In the later stages of mitral valve stenosis, the left atrium may become damaged, causing more noticeable symptoms.
|
Symptom |
Cause |
|---|---|
| Shortness of breath (dyspnea) |
Although the cause of dyspnea is not completely understood, there may not be enough time between heartbeats for the left ventricle to fill with blood, causing blood to back up into the lungs. The increased pressure and fluid in the lungs cause the shortness of breath. This symptom may be due to or made worse by the development of an abnormal heartbeat (arrhythmia), particularly atrial fibrillation. |
| Fatigue or weakness |
Little by little, the heart becomes unable to pump enough blood, reducing oxygen and nutrient supply to the rest of the body. |
| Pounding of the heart (palpitations) |
This may be due to atrial fibrillation or to the heart working harder to maintain its blood output despite a narrowed valve. |
| Coughing up blood (hemoptysis) |
Veins in the lungs may bleed, usually due to increased blood pressure in the lungs. |
You may not have any symptoms until an aggravating event-such as exercise, stress, pregnancy, infection, or an irregular heartbeat-occurs. Or you may have only a few symptoms, regardless of how far the stenosis has progressed. It is important that your doctor monitor your condition for physical changes in your heart and lungs that you might not be aware of.

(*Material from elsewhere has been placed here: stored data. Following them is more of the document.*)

Lemma queue_ok_delete id q : queue_ok q -> queue_ok (set_turns (filter (fun r => r.(QueuedTurnRow.id) <> id)) q).
Proof.
  intros [H1 H2 H3]. split; cbn.
  - by apply NoDup_filter_column.
  - intros r [_ ?]%list_elem_of_filter. auto.
  - intros r [_ ?]%list_elem_of_filter. auto.
Qed.

Lemma find_row q r :
  NoDup (QueuedTurnRow.id <$> q.(turns)) -> r ∈ q.(turns) ->
  find (fun x => eq_str x.(QueuedTurnRow.id) r.(QueuedTurnRow.id)) q.(turns) = Some r.
Proof.
  intros Hnd Hr. destruct (find _ _) as [x|] eqn:Hf.
  - apply find_Some_elem in Hf as [Hx Heq%eq_str_true]. f_equal. by apply (NoDup_column_inj _ _ _ _ Hnd).
  - pose proof (proj1 (find_None _ _) Hf r Hr) as Hn. cbn in Hn. by rewrite (proj2 (eq_str_true _ _)) in Hn.
Qed.

Lemma pop_next_spec tid q :
  queue_ok q ->
  pop_next tid q =
  match queue_rows tid q with
  | [] => (q, Ok None)
  | first :: _ => (set_turns (filter (fun r => r.(QueuedTurnRow.id) <> first.(QueuedTurnRow.id))) q, Ok (Some (turn_of first)))
  end.
Proof.
  intros Hq. unfold pop_next. rewrite M_bind_unfold. cbn [get].
  destruct (queue_rows tid q) as [|first k] eqn:Hk; [done|].
  assert (first ∈ queue_rows tid q) as [Hin _]%elem_of_queue by (rewrite Hk; by left).
  rewrite (find_row q first) by (done || apply Hq). rewrite M_bind_unfold. cbn [modify].
  unfold lift. cbn [fmap option_fmap option_map]. by rewrite queued_turn_ok by (by apply Hq).
Qed.

Lemma filter_head_tail (first : Row) k :
  NoDup (QueuedTurnRow.id <$> first :: k) ->
  filter (fun r => r.(QueuedTurnRow.id) <> first.(QueuedTurnRow.id)) (first :: k) = k.
Proof.
  rewrite fmap_cons. intros [Hf _]%NoDup_cons. rewrite filter_cons_False by tauto. apply filter_all.
  intros r Hr Heq. apply Hf. rewrite <- Heq. by apply list_elem_of_fmap_2.
Qed.

Lemma filter_other_queue tid tid' (first : Row) q :
  NoDup (QueuedTurnRow.id <$> q.(turns)) -> first ∈ queue_rows tid q -> tid' <> tid ->
  filter (fun r => r.(QueuedTurnRow.id) <> first.(QueuedTurnRow.id)) (queue_rows tid' q) = queue_rows tid' q.
Proof.
  intros Hnd [Hf Ht]%elem_of_queue Hne. apply filter_all.
  intros r [Hr Hrt]%elem_of_queue Heq. apply Hne. rewrite <- Hrt, <- Ht. f_equal. by apply (NoDup_column_inj _ _ _ _ Hnd).
Qed.

Lemma pop_many_spec tid rows q :
  queue_ok q -> queue_rows tid q = rows ->
  value (pop_many tid (S (length rows))) q = Ok ((Some <$> (turn_of <$> rows)) ++ [None])%list /\
  queue_rows tid (final (pop_many tid (S (length rows))) q) = [] /\
  forall tid', tid' <> tid -> queue_rows tid' (final (pop_many tid (S (length rows))) q) = queue_rows tid' q.
Proof.
  revert q. induction rows as [|first k IH]; intros q Hq Hrows.
  - unfold value, final. cbn [length pop_many]. rewrite M_bind_unfold, pop_next_spec, Hrows by done. done.
  - assert (first ∈ queue_rows tid q) as Hin by (rewrite Hrows; by left).
    pose proof (queue_ids tid q (turn_ids q Hq)) as Hnd.
    set (q' := set_turns (filter (fun r => r.(QueuedTurnRow.id) <> first.(QueuedTurnRow.id))) q).
    assert (queue_ok q') as Hq' by (by apply queue_ok_delete).
    assert (queue_rows tid q' = k) as Hk.
    { unfold q'. rewrite queue_rows_delete, Hrows by apply Hq. apply filter_head_tail. by rewrite <- Hrows. }
    destruct (IH q' Hq' Hk) as (H1 & H2 & H3). unfold value, final in *.
    change (length (first :: k)) with (S (length k)). cbn [pop_many].
    rewrite M_bind_unfold, pop_next_spec, Hrows by done. fold q'.
    change (turn ← pop_next tid; rest ← pop_many tid (length k); mret (turn :: rest)) with (pop_many tid (S (length k))).
    rewrite M_bind_unfold. destruct (pop_many tid (S (length k)) q') as [q2 r2]. cbn [fst snd] in *. subst r2.
    split_and!; [done|done|]. intros tid' Hne. cbn. rewrite H3 by done. unfold q'.
    rewrite queue_rows_delete by apply Hq. by apply filter_other_queue with tid; [apply Hq|..].
Qed.

(** ** Reordering *)

Fixpoint restamp (thread_id : string) (base : Z) (ordered_ids : list string) (r : Row) : Row :=
  match ordered_ids with
  | [] => r
  | id :: rest =>
      restamp thread_id (base + MILLISECOND) rest
        (if eq_str r.(QueuedTurnRow.id) id && eq_str r.(QueuedTurnRow.thread_id) thread_id
         then QueuedTurnRow.set_created_at base r else r)
  end.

Additional symptoms of mitral valve stenosis are related to developing heart failure and include an irregular heart rhythm (most often due to atrial fibrillation).
Other less common symptoms include:
- Hoarseness and vocal cord paralysis (Ortner's syndrome).
- Difficulty swallowing (dysphagia).
- Chest pain.
- Skin color changes, such as pink to purple shades of the cheeks (mitral facies) or dark bluish hues in various areas of the body due to reduced blood flow (cyanosis). Skin color changes occur rarely and usually only in the end stages of the disease.
Because these symptoms could be caused by various heart and lung problems, it may be difficult at first to connect them to mitral valve stenosis.
Symptoms may not become severe for another 3 to 10 years after they first become noticeable. It is often the development of one or more complications of mitral valve stenosis that leads to its diagnosis.